But we like to build a company that is more robust. We like to enter the commercial segment. Of course, and Rhoss coming on board is an example. They came on board with a relatively weak margin and, naturally, we have to compensate that by those companies being on board since many years, by improving their profitability and margin when they grow. But at the same time, we're going to take like 18 to 24 months, as already mentioned. So by having those aggressive targets, you may call them -- or -- yes, you can call them aggressive targets are growing, we cannot grow organically, it's kind of the strategy and cumbersome sometimes to grow 10% without some favor on the currency side.

So that's the -- I shouldn't say conflict, but that's pretty much the mix we arrived at. When you hit a good organic growth or the company is already in the group, and then you add new companies with a lesser margin, you pretty much land at the same level. And you saw that when NIBE brought Climate Control Group on board, I think we landed on some 13.3% or 13.2%, if I recall it correctly.

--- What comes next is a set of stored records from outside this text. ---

(** X10. Every endpoint method dispatches a request and, when that request
    fails, in whichever of the three ways, with the [message] and [error]
    fields of an error body being what the [APIError] type declares, strings
    or not set, rejects with a [SwapAPIError] named "SwapAPIError" whose
    message is not empty. *)
Theorem typed_failures_reject_with_SwapAPIError (e : Endpoint) (w : World) :
  exists req,
    dispatches (call e) w req /\
    forall error : AxiosError,
      adapter (wire w) req = Fails error ->
      (forall response, error_response error = Some response ->
         string_or_undefined (optional_member (data response) "message") = true /\
         string_or_undefined (optional_member (data response) "error") = true) ->
      exists x,
        fst (call e w) = Rejected (Thrown_SwapAPIError x) /\
        name x = "SwapAPIError" /\ message x <> "".
Proof.
  exists (outgoing (this w) (table_4_2 e)).
  split; [apply call_dispatches|].
  intros error Hfail Htyped.
  rewrite (call_fails_outgoing e w error Hfail).
  unfold response_onRejected.
  destruct (error_response error) as [response|] eqn:Hresp.
  - destruct (Htyped response eq_refl) as (Hm & He). cbn zeta.
    destruct (chosen_message_cases (data response)) as (Hcases & Htruthy).
    cbn zeta in Hcases, Htruthy.
    set (chosen := logical_or _ _) in *.
    assert (Hstr : exists s, chosen = JStr s /\ s <> "").
    { assert (Hsu : string_or_undefined chosen = true)
        by (destruct Hcases as [-> | [-> | ->]]; auto).
      destruct chosen as [| | b | n | s | l | props];
        try discriminate Hsu; try discriminate Htruthy.
      exists s. split; [reflexivity|]. intros ->. discriminate Htruthy. }
    destruct Hstr as (s & -> & Hs).
    eexists. rewrite throw_new_string. split; [reflexivity|]. cbn. auto.
  - destruct (error_request error); rewrite throw_new_string;
      eexists; (split; [reflexivity|]); cbn; (split; [reflexivity|]);
      discriminate.
Qed.
Lemma createSSTFile_failure_keeps_the_entries_witness :
  let w := set_quota (Some 2%nat) sample_world in
  let mem' := fst (snd (memDB_createSSTFile test_memDB w)) in
  Permutation (data mem') (data test_memDB) /\ StronglySorted key_le (data mem').
Proof.
  intros w.
  apply (createSSTFile_failure_keeps_the_entries test_memDB w).
  vm_compute. discriminate.
Defined.

(* --------------------------------------------------------------------- *)
(** ** Get through a segment *)
(* --------------------------------------------------------------------- *)

Lemma search_as_loaded (k : list byte) (d : list KeyValue) :
  search k (map as_loaded d) = search k d.
Proof.
  induction d as [| kv d IH]; [reflexivity |].
  cbn [map search as_loaded Key Value]. now rewrite IH.
Qed.

(** X20.  [Get] of a key that is not live, on a store that has loaded no
    segment, when the working directory holds a segment of the layout
    [loadSSTFile] reads under the name of the current second: the entries
    of the segment are appended to [mem.data], the segment counts as
    loaded, and the answer is the value of the first entry of the segment
    with that key, or "key not found" when it has none. *)
Theorem Get_answers_from_a_loadable_segment
    (k : list byte) (mem : memDB) (w : world) (d : list KeyValue) :
  search k (data mem) = None ->
  sstFileLoaded mem = false ->
  files w !! sstFileName (now w) = Some (loadable_image (data mem) d) ->
  len (loadable_image (data mem) d) <= defaultBufSize ->
  memDB_Get k mem w
  = (match search k d with
     | Some v => Ok v
     | None => Err ErrKeyNotFound
     end,
     set_sstFileLoaded true (set_data (data mem ++ map as_loaded d) mem)).
Proof.
  intros Hs Hl Hf Hlen. unfold memDB_Get, memDB_loadSSTFile. rewrite Hs, Hl, Hf. cbn [negb].
  destruct (loadable_image_read (data mem) d Hlen) as (H4 & Hd & Hc).
  rewrite H4. cbv zeta. rewrite Hd. cbn [data set_data]. rewrite Hc, Z.eqb_refl.
  cbn [negb data set_data set_sstFileLoaded].
  rewrite search_app, Hs, search_as_loaded.
  now destruct (search k d).
Qed.

Lemma Get_answers_from_a_loadable_segment_witness :
  memDB_Get (bytes "k2") empty_memDB loadable_world
  = (match search (bytes "k2") [k1v1; k2v2] with
     | Some v => Ok v
     | None => Err ErrKeyNotFound
     end,
     set_sstFileLoaded true
       (set_data (data empty_memDB ++ map as_loaded [k1v1; k2v2]) empty_memDB)).
Proof.
  apply (Get_answers_from_a_loadable_segment (bytes "k2") empty_memDB loadable_world
           [k1v1; k2v2]).
  - reflexivity.
  - reflexivity.
  - reflexivity.
  - vm_compute. discriminate.
Defined.
(** X4.  The commands one advance issues, with both players mounted: one
    per [await] reached, in the order play on the next player, stop on
    the previous one, then the preload (or unload) on the previous one;
    the call stops issuing at the first rejection.  So an advance issues
    at most three commands, and the player that becomes visible is only
    ever asked to play: no load happens on it during the advance. *)
Theorem advance_commands (o : Outcomes) (s : Session) :
  currentIndex s + 1 < length (playlist s) ->
  playerARef s <> None ->
  playerBRef s <> None ->
  let next := other (activePlayerId s) in
  let prev := activePlayerId s in
  let third :=
    match nth_error (playlist s) (currentIndex s + 1 + 1) with
    | Some v => loadAsync (uri v) false
    | None => unloadAsync
    end in
  let reached :=
    if playOk o then if stopOk o then 3 else 2 else 1 in
  calls (history (handleTap o s))
  = calls (history s)
      ++ firstn reached [(next, playAsync); (prev, stopAsync); (prev, third)].
Proof.
  intros Hnext HA HB next prev third reached.
  assert (Hmounted : forall q, playerRef q s <> None)
    by (intros []; assumption).
  destruct (playerRef next s) as [vn|] eqn:En;
    [| exfalso; exact (Hmounted next En)].
  destruct (playerRef prev s) as [vp|] eqn:Ep;
    [| exfalso; exact (Hmounted prev Ep)].
  destruct (playOk o) eqn:Hplay.
  - destruct (afterStop_spec o s vn vp Hnext En Ep Hplay)
      as (Heq & Hh & Hpl & _ & _ & _ & _ & _ & _ & Hp).
    fold next prev in Heq, Hh, Hp.
    set (s3 := afterStop o s) in *.
    assert (Hc3 : calls (history s3)
                  = calls (history s) ++ [(next, playAsync); (prev, stopAsync)])
      by (rewrite Hh, calls_app; reflexivity).
    rewrite Heq. subst reached.
    destruct (stopOk o) eqn:Hstop.
    + destruct (third_command_cases s) as [(v & Ev & Hfut) | (Ev & Hlast)].
      * subst third. rewrite Ev. rewrite <- Hpl in Hfut, Ev.
        destruct (preloadOrUnload_load o prev (currentIndex s + 1) s3 v _
                    Hfut Ev Hp) as (Hh' & _).
        rewrite Hh', calls_app, Hc3, <- app_assoc.
        destruct (loadOk o); reflexivity.
      * subst third. rewrite Ev. rewrite <- Hpl in Hlast.
        destruct (preloadOrUnload_unload o prev (currentIndex s + 1) s3 _
                    Hlast Hp) as (Hh' & _).
        rewrite Hh', calls_app, Hc3, <- app_assoc.
        destruct (unloadOk o); reflexivity.
    + rewrite log_history, calls_app, Hc3. cbn. apply app_nil_r.
  - subst reached.
    rewrite (handleTap_advance o s Hnext). fold next.
    rewrite and_then_rejected by (rewrite await_fst, En; exact Hplay).
    rewrite log_history, await_history, En, !calls_app. cbn.
    rewrite app_nil_r. reflexivity.
Qed.

Lemma advance_commands_witness :
  calls (history (handleTap all_ok (showing_first clips3)))
  = [(Player1, playAsync); (Player0, stopAsync);
     (Player0, loadAsync "c.mov" false)].
Proof.
  exact (advance_commands all_ok (showing_first clips3)
           ltac:(cbn; lia) ltac:(cbn; discriminate) ltac:(cbn; discriminate)).
Defined.

(* ------------------------------------------------------------------ *)
(** * The values of the progress indicator *)

Lemma counted_onInterval (j : nat) (ts : Interval * Session) :
  counted j ts -> exists j', counted j' (onInterval ts).
Proof.
  intros (Hj & Hp & Hc & Hpub). unfold onInterval.
  destruct (cleared (fst ts)) eqn:E.
  - exists j. unfold counted. rewrite E. repeat split; assumption.
  - symmetry in Hc. apply Nat.leb_gt in Hc.
    exists (S j). unfold counted.
    cbn [fst snd progress cleared setLoadingProgress log history].
    rewrite published_app, Hpub, Hp, seq_S, map_app.
    cbn [published flat_map progressOf app map].
    split; [lia|]. split; [lia|]. split.
    + destruct (Nat.leb_spec 9 (S j)) as [H|H].
      * apply Nat.ltb_lt. lia.
      * apply Nat.ltb_ge. lia.
    + f_equal. f_equal. lia.
Qed.

Lemma counted_elapse (n j : nat) (ts : Interval * Session) :
  counted j ts -> exists j', counted j' (elapse n ts).
Proof.
  intro H. induction n as [|n (j' & IH)]; [exists j; exact H|].
  rewrite elapse_S. exact (counted_onInterval j' _ IH).
Qed.

Lemma counted_history (j : nat) (t : Interval) (s s' : Session) :
  published (history s') = published (history s) ->
  counted j (t, s) -> counted j (t, s').
Proof.
  intros Hp (H1 & H2 & H3 & H4). unfold counted. cbn [fst snd] in *.
  rewrite Hp. repeat split; assumption.
Qed.

Lemma counted_preload (p : PlayerId) (k n : nat) (ok : bool) (j : nat)
      (ts : Interval * Session) :
  counted j ts -> exists j', counted j' (snd (preload p k n ok ts)).
Proof.
  intro H. unfold preload.
  destruct (playerRef p (snd ts)); [|exists j; exact H].
  destruct (nth_error (playlist (snd ts)) k) as [v|]; [|exists j; exact H].
  cbn [snd].
  set (ts0 := (fst ts, snd (start p (loadAsync (uri v) false) (snd ts)))).
  assert (H0 : counted j ts0).
  { apply (counted_history j (fst ts) (snd ts)); [apply start_published|].
    destruct ts; exact H. }
  destruct (counted_elapse n j ts0 H0) as (j' & H1).
  exists j'.
  apply (counted_history j' (fst (elapse n ts0)) (snd (elapse n ts0)));
    [|destruct (elapse n ts0); exact H1].
  rewrite finish_history, published_app. apply app_nil_r.
Qed.

(** X5.  The values passed to [setLoadingProgress] during one
    initialisation are exactly 10, 20, ..., 10j for some j <= 9, followed
    by 100 exactly when the ready state is reached: the interval stops
    itself at 90 however long the loads take, so the bar is updated at
    most ten times and never runs past the final 100. *)
Theorem progress_values (e : Startup) (steps : list VideoStep)
        (refA refB : option SurfaceState) :
  let s' := initialize e (mount steps refA refB) in
  exists j,
    j <= 9
    /\ published (history s')
       = map (fun k => 10 * k) (seq 1 j)
           ++ (if isReady s' then [100] else []).
Proof.
  intro s'. set (s := mount steps refA refB) in *.
  assert (H0 : counted 0 (mkInterval 0 false, s)) by (repeat split; lia).
  assert (Hr : isReady s' = fst (loadInitialVideos e s))
    by (apply initialize_ready; reflexivity).
  rewrite Hr. unfold s', initialize, loadInitialVideos.
  set (rA := preload Player0 0 (ticksA e) (loadAOk e) (mkInterval 0 false, s)).
  destruct (counted_preload Player0 0 (ticksA e) (loadAOk e) 0 _ H0)
    as (jA & HA).
  fold rA in HA.
  assert (Hfail : forall (j : nat) (ts : Interval * Session),
             counted j ts ->
             exists j',
               j' <= 9
               /\ published
                    (history (snd (elapse (ticksAfter e)
                                          (fst ts, log EvRejected (snd ts)))))
                  = map (fun k => 10 * k) (seq 1 j') ++ []).
  { intros j ts Hts.
    assert (H1 : counted j (fst ts, log EvRejected (snd ts))).
    { apply (counted_history j (fst ts) (snd ts));
        [|destruct ts; exact Hts].
      rewrite log_history, published_app. apply app_nil_r. }
    destruct (counted_elapse (ticksAfter e) j _ H1) as (j' & Hj & _ & _ & Hp).
    exists j'. rewrite app_nil_r. split; assumption. }
  destruct (fst rA).
  - set (rB := preload Player1 1 (ticksB e) (loadBOk e) (snd rA)).
    destruct (counted_preload Player1 1 (ticksB e) (loadBOk e) jA _ HA)
      as (jB & HB).
    fold rB in HB.
    destruct (fst rB); cbn [fst snd].
    + rewrite elapse_cleared by reflexivity. cbn [snd].
      destruct (showPlayers_spec (setLoadingProgress 100 (snd (snd rB))))
        as (_ & Hh & _).
      destruct HB as (Hj & _ & _ & Hp).
      exists jB. split; [exact Hj|].
      rewrite Hh, published_app.
      cbn [setLoadingProgress log history].
      rewrite published_app, Hp. cbn. rewrite app_nil_r. reflexivity.
    + exact (Hfail jB (snd rB) HB).
  - cbn [fst snd]. exact (Hfail jA (snd rA) HA).
Qed.

(* ------------------------------------------------------------------ *)
(** * The loads of initialisation *)

Lemma calls_progress (l : list nat) : calls (map EvSetLoadingProgress l) = [].
Proof. induction l as [|n l IH]; [reflexivity | exact IH]. Qed.

Lemma preload_calls (p : PlayerId) (k n : nat) (ok : bool)
      (ts : Interval * Session) :
  calls (history (snd (snd (preload p k n ok ts))))
  = calls (history (snd ts)) ++ initialLoad p k (snd ts).
Proof.
  unfold preload, initialLoad.
  destruct (playerRef p (snd ts)) eqn:Ep; [|symmetry; apply app_nil_r].
  destruct (nth_error (playlist (snd ts)) k) as [v|];
    [|symmetry; apply app_nil_r].
  cbn [snd].
  set (c := loadAsync (uri v) false).
  destruct (elapse_spec n (fst ts, snd (start p c (snd ts))))
    as (_ & l & Hl).
  rewrite finish_history, Hl. cbn [snd].
  rewrite start_history, Ep, !calls_app, calls_progress.
  cbn. rewrite !app_nil_r. reflexivity.
Qed.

And now we're taking up to 13 points on a running basis, 8 or 9, whatever it is. Because at that time, we brought those InnoTec and the other ones on board, and they, of course, are coming up to 11% now, or they are much, much better.

And now we have a new company on board like Rhoss, for instance. And I don't think you can see a situation where we, all of a sudden, would arrive at 17%, 18% with the growth target that we have.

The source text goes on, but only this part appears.